**WORK REQUIRED:** Print the data that follows exactly as it stands, from its first line through the line containing "the resource's attributes;", and stop there.

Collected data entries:
◆ ◆ ◆
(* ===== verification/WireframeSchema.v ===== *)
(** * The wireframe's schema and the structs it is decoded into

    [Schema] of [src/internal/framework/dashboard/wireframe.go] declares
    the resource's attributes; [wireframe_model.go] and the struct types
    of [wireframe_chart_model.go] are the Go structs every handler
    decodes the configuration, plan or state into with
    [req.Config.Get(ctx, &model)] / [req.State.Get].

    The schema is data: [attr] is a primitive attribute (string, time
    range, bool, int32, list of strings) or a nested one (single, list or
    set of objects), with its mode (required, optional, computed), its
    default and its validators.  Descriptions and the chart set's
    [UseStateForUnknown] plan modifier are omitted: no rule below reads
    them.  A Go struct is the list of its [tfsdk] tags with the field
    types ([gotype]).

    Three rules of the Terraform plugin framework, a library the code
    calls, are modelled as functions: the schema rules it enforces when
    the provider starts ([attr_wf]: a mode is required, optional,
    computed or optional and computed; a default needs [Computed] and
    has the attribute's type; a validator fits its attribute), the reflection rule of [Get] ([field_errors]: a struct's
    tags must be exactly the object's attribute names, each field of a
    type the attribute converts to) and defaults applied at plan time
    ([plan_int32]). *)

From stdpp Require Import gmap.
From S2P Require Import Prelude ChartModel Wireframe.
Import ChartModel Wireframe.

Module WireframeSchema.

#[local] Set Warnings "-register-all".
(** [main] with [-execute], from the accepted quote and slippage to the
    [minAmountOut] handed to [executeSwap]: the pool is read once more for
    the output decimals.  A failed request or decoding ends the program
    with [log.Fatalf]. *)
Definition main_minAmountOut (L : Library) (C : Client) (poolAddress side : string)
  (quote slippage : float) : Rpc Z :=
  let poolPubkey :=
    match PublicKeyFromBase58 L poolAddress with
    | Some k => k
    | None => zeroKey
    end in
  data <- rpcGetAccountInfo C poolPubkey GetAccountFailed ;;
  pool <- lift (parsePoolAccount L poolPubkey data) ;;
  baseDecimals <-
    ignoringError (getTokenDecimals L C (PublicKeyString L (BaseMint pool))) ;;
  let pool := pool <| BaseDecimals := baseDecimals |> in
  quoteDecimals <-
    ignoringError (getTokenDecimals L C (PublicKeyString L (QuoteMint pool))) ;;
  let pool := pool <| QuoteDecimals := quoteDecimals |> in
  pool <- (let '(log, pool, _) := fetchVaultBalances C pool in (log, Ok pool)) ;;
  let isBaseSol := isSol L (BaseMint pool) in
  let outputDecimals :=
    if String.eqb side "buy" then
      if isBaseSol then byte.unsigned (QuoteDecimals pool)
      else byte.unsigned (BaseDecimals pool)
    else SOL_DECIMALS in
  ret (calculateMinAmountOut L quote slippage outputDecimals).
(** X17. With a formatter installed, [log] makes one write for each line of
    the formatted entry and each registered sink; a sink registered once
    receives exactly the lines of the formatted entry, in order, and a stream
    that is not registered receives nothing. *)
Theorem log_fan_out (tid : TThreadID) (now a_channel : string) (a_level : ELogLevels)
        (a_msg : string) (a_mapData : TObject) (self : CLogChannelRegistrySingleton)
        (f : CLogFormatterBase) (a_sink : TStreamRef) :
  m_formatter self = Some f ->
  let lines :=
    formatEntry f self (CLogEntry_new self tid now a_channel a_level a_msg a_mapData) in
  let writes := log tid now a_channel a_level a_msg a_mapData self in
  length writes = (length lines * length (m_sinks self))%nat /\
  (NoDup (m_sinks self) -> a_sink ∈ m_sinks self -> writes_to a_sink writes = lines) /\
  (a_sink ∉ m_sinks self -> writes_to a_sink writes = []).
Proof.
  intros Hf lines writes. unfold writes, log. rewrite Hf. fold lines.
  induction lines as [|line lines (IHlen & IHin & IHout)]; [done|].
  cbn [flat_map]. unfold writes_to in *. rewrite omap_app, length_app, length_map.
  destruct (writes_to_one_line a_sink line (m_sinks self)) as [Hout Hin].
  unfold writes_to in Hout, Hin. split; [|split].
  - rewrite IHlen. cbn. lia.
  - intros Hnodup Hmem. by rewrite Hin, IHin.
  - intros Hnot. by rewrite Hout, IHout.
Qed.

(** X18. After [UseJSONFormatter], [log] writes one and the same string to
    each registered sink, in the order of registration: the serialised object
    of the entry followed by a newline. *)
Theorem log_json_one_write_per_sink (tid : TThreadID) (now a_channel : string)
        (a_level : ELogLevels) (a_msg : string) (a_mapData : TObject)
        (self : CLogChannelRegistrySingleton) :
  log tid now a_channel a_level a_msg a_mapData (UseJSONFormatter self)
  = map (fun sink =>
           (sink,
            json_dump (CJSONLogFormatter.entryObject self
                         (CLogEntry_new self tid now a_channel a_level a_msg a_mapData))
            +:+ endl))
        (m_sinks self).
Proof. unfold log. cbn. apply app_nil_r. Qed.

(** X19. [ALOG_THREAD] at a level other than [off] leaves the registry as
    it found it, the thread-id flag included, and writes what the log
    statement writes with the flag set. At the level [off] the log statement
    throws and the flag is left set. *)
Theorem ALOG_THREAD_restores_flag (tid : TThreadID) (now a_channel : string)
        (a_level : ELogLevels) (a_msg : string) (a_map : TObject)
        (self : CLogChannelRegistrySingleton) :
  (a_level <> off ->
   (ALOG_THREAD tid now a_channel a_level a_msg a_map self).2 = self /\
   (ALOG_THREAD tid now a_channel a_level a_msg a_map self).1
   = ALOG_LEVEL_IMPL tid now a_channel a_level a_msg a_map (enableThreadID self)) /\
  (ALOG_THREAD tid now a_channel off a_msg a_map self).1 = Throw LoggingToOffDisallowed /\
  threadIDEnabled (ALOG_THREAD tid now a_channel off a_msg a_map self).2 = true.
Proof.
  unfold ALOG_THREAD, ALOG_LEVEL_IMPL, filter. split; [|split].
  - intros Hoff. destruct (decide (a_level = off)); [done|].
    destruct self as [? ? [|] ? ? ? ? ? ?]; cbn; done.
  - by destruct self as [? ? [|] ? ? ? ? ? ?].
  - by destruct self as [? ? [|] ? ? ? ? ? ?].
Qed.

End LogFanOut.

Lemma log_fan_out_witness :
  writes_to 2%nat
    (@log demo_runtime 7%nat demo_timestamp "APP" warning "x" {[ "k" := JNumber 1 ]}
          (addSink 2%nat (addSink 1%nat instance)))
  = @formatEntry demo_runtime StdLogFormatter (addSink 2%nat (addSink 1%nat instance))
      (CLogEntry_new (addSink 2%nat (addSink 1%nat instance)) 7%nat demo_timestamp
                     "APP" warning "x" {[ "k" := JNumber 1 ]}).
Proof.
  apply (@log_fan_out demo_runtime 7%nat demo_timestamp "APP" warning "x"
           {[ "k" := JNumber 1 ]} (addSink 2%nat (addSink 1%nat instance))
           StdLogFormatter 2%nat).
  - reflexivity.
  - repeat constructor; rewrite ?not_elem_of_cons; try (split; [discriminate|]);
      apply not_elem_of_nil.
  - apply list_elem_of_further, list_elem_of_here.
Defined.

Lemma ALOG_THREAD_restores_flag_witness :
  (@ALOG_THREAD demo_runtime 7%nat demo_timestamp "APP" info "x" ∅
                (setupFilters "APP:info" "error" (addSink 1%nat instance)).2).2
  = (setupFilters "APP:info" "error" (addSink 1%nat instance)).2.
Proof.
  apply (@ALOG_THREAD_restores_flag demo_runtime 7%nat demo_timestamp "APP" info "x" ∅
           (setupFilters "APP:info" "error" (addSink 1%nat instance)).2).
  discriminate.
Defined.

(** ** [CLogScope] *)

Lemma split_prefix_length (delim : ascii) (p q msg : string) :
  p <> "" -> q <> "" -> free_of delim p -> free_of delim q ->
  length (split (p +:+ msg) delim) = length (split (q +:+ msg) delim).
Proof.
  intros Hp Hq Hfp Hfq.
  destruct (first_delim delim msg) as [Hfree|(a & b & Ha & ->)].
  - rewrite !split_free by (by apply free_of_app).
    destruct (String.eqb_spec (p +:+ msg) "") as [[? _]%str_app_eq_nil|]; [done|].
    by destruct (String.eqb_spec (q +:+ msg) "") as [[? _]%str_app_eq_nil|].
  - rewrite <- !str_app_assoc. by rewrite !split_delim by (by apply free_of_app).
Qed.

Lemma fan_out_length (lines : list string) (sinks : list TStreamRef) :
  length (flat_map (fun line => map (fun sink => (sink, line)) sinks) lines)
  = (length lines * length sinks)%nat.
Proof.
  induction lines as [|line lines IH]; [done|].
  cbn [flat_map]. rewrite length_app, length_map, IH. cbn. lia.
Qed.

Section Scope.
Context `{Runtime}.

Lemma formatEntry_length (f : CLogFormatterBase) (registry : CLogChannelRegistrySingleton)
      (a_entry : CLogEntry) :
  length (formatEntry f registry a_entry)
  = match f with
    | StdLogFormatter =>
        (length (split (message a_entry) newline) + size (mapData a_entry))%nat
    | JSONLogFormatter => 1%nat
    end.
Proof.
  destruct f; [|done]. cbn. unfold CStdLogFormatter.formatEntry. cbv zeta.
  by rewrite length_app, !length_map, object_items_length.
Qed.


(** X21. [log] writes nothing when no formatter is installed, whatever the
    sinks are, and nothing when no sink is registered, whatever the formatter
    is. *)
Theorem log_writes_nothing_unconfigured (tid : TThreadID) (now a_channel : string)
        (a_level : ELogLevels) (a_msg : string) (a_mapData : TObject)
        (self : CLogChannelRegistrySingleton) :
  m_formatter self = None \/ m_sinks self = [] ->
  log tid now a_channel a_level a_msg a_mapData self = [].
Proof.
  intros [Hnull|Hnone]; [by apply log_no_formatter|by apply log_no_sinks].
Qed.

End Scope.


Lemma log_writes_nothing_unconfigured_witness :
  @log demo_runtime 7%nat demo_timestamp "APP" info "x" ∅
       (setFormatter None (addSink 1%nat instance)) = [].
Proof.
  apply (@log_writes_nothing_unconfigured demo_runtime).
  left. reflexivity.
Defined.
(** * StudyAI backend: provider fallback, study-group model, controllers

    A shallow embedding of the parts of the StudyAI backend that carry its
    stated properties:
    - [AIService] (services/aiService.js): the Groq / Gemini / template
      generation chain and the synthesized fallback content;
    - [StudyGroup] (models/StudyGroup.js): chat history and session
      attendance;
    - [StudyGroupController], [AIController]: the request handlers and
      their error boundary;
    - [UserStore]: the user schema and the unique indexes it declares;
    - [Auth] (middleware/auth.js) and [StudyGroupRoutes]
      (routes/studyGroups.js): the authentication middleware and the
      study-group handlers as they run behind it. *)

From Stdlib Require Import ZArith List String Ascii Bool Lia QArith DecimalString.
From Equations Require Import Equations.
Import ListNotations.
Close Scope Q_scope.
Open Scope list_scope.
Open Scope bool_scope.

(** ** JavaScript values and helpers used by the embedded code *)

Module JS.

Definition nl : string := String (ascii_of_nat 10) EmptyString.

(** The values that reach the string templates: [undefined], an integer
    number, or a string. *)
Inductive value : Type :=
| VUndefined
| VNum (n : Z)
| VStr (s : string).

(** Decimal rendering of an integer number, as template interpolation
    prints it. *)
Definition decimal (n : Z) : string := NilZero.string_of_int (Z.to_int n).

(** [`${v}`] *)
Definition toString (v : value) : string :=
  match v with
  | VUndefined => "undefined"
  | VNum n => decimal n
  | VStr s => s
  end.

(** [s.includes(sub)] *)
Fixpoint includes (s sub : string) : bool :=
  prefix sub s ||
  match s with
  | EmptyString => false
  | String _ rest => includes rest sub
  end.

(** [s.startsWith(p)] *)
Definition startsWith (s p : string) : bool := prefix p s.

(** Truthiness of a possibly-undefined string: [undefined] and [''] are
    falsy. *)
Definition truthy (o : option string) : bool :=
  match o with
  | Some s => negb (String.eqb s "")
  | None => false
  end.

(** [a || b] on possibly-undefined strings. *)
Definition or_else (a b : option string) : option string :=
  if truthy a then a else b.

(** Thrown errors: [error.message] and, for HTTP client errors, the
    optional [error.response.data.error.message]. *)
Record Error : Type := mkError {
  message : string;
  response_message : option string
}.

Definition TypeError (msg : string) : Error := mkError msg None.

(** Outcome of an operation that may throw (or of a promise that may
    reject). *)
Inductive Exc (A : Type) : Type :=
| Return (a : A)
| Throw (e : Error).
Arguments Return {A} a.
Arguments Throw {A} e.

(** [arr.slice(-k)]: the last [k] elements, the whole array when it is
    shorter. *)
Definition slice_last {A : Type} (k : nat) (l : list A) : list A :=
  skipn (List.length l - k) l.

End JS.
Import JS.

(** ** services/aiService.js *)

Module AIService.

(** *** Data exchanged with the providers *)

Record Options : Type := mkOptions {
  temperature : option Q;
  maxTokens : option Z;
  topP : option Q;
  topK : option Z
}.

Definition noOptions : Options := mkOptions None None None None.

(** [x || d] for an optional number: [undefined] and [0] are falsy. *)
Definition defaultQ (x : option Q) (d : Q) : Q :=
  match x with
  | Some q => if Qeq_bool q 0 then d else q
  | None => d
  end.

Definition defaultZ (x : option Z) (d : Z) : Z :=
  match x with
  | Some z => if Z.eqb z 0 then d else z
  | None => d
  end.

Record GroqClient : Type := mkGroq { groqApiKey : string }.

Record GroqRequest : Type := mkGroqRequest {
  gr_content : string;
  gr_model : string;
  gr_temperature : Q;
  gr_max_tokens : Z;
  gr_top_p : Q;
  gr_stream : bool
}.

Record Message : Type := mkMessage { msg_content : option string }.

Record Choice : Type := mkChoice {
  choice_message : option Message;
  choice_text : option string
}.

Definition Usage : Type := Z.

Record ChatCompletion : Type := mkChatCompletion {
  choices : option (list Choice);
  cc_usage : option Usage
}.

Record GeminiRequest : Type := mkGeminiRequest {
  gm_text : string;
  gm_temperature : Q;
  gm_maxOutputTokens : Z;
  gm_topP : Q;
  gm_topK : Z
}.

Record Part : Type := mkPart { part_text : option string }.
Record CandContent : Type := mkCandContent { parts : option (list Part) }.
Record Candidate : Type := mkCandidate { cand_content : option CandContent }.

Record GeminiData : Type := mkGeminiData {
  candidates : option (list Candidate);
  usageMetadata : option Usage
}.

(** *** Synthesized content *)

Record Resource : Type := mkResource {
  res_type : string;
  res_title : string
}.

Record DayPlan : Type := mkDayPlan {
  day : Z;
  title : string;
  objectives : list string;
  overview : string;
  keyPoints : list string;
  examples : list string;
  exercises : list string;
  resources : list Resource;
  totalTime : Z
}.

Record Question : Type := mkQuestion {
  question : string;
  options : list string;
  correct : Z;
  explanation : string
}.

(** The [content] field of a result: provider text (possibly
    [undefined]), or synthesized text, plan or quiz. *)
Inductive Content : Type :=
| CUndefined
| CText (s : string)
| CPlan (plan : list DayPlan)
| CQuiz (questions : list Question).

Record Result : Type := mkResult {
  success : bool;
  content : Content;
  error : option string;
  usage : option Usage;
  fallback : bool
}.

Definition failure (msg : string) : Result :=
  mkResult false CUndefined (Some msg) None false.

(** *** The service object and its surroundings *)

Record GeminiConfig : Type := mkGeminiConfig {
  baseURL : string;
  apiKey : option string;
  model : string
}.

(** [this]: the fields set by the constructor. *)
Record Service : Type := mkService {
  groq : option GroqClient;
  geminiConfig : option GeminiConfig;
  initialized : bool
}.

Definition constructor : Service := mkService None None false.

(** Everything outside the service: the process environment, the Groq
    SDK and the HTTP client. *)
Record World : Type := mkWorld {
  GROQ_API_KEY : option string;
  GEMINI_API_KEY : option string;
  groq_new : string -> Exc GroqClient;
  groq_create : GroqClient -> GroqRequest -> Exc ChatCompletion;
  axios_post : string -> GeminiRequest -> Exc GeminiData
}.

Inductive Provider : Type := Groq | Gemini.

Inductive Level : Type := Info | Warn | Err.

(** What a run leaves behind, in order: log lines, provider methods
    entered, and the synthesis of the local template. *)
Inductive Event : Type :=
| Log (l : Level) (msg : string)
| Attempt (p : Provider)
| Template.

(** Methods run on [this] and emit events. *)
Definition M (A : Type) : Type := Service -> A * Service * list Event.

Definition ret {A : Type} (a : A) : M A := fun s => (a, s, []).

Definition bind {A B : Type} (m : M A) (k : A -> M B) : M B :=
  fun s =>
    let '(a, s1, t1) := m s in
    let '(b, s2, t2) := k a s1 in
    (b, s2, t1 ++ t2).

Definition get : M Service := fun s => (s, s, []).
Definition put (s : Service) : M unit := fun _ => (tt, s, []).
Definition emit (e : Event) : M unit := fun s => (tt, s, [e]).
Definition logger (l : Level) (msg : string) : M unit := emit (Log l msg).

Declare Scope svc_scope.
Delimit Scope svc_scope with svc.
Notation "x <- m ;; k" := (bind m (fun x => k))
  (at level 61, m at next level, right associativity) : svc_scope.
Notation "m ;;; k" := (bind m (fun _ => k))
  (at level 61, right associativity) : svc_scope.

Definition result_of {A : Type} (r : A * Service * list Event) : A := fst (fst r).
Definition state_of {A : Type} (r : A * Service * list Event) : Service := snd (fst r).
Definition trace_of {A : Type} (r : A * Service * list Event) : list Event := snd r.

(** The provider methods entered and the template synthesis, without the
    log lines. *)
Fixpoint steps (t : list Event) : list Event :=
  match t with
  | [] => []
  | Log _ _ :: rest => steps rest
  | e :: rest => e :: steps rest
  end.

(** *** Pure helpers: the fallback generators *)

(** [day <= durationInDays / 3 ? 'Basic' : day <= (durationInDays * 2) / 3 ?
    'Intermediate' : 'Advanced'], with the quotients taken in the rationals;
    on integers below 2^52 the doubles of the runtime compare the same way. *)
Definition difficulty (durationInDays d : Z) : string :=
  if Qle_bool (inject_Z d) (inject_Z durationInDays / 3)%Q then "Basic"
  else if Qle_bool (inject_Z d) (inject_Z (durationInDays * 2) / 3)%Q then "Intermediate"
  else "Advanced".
◆ ◆ ◆
**ANSWER BOX:**
(* ===== verification/WireframeSchema.v ===== *)
(** * The wireframe's schema and the structs it is decoded into

    [Schema] of [src/internal/framework/dashboard/wireframe.go] declares
    the resource's attributes; [wireframe_model.go] and the struct types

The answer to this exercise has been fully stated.